→ **About this exercise**:
In the entries that follow, the first line to write out is the one containing "measure g = mk_usage", and the last is the one containing "intros (Hn &". Reproduce that stretch exactly, with nothing before or after it.

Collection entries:
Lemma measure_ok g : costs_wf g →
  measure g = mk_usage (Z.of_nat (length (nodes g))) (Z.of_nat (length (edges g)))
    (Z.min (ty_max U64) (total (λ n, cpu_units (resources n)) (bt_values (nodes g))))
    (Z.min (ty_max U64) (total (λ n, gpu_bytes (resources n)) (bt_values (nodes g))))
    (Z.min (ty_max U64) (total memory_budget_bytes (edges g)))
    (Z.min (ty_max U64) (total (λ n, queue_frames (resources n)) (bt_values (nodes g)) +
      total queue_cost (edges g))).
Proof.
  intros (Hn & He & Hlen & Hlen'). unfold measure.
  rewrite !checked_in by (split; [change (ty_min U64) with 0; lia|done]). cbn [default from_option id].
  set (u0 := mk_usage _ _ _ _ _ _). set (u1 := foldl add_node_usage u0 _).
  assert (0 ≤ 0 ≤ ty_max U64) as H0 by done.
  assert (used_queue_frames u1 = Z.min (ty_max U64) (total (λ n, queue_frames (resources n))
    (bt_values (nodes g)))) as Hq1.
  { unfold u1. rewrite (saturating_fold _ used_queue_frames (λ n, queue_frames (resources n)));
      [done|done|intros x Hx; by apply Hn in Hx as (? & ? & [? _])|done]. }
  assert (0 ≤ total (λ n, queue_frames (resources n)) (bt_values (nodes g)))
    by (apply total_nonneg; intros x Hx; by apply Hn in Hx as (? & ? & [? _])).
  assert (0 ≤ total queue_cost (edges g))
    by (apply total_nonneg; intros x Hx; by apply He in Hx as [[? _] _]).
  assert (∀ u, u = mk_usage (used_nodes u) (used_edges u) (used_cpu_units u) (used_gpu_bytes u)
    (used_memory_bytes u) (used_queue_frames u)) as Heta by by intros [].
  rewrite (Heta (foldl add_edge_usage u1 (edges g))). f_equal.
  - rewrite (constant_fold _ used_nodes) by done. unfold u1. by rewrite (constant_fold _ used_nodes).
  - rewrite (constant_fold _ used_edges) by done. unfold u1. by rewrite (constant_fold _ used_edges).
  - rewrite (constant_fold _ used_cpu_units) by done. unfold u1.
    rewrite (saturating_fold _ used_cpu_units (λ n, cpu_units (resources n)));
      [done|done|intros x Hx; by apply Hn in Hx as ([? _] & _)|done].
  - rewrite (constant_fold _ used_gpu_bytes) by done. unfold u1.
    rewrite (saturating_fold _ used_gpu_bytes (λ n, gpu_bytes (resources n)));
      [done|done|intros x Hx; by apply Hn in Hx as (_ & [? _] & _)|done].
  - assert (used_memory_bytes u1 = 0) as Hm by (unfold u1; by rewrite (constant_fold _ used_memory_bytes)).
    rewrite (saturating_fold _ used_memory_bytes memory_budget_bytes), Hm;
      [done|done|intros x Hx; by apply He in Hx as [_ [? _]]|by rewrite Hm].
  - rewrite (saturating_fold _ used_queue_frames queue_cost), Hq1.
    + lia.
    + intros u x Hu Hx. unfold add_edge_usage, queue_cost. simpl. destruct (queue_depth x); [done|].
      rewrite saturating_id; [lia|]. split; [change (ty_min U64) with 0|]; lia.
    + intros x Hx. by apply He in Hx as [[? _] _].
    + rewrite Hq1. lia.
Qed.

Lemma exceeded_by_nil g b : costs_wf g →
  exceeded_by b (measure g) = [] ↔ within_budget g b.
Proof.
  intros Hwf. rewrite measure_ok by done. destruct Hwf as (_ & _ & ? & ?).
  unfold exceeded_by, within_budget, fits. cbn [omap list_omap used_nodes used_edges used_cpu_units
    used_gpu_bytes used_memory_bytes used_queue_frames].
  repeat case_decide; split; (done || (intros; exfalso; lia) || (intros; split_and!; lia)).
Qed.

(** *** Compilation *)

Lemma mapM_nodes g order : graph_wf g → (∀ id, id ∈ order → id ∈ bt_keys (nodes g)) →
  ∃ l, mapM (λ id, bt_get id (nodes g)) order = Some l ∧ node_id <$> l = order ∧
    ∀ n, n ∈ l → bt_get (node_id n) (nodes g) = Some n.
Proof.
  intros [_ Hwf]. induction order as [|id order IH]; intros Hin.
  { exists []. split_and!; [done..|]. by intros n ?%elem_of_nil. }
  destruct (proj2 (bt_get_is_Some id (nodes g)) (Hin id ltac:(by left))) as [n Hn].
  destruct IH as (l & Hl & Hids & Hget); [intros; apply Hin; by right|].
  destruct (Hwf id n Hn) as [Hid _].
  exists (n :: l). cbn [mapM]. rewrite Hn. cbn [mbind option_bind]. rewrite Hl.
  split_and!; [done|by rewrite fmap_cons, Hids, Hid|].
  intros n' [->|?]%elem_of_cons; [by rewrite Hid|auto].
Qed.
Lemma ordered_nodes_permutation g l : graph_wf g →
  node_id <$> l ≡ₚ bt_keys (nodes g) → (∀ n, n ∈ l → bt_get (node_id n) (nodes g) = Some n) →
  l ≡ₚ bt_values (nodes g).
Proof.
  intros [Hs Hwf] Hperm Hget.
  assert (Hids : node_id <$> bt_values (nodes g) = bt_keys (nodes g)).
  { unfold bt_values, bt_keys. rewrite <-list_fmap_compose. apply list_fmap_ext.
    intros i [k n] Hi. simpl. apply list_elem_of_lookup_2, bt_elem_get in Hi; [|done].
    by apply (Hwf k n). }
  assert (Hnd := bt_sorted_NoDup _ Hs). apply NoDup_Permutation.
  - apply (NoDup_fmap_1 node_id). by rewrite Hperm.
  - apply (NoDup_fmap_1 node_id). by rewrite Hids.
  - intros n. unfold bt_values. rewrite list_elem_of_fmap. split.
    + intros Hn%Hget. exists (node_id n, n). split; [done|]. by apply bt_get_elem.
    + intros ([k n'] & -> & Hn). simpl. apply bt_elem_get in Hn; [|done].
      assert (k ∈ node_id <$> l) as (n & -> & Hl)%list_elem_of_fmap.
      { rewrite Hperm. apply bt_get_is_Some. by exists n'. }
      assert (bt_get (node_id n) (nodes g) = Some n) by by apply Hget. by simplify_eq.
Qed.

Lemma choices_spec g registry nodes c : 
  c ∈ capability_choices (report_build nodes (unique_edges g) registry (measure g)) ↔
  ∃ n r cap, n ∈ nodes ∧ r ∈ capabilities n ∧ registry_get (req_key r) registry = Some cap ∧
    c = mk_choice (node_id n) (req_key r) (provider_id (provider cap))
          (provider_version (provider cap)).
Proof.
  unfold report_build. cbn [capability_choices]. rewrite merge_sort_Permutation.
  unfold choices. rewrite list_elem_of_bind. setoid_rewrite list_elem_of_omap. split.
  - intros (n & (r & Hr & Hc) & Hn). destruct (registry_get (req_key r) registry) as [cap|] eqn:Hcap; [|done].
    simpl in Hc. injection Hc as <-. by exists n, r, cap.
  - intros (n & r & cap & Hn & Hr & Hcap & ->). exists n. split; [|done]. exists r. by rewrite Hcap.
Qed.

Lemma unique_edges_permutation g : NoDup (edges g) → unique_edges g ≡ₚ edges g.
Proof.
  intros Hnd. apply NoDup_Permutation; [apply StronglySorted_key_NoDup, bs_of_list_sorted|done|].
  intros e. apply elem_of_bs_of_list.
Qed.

→ **Finished exercise**:
  measure g = mk_usage (Z.of_nat (length (nodes g))) (Z.of_nat (length (edges g)))
    (Z.min (ty_max U64) (total (λ n, cpu_units (resources n)) (bt_values (nodes g))))
    (Z.min (ty_max U64) (total (λ n, gpu_bytes (resources n)) (bt_values (nodes g))))
    (Z.min (ty_max U64) (total memory_budget_bytes (edges g)))
    (Z.min (ty_max U64) (total (λ n, queue_frames (resources n)) (bt_values (nodes g)) +
      total queue_cost (edges g))).
Proof.
  intros (Hn & He & Hlen & Hlen'). unfold measure.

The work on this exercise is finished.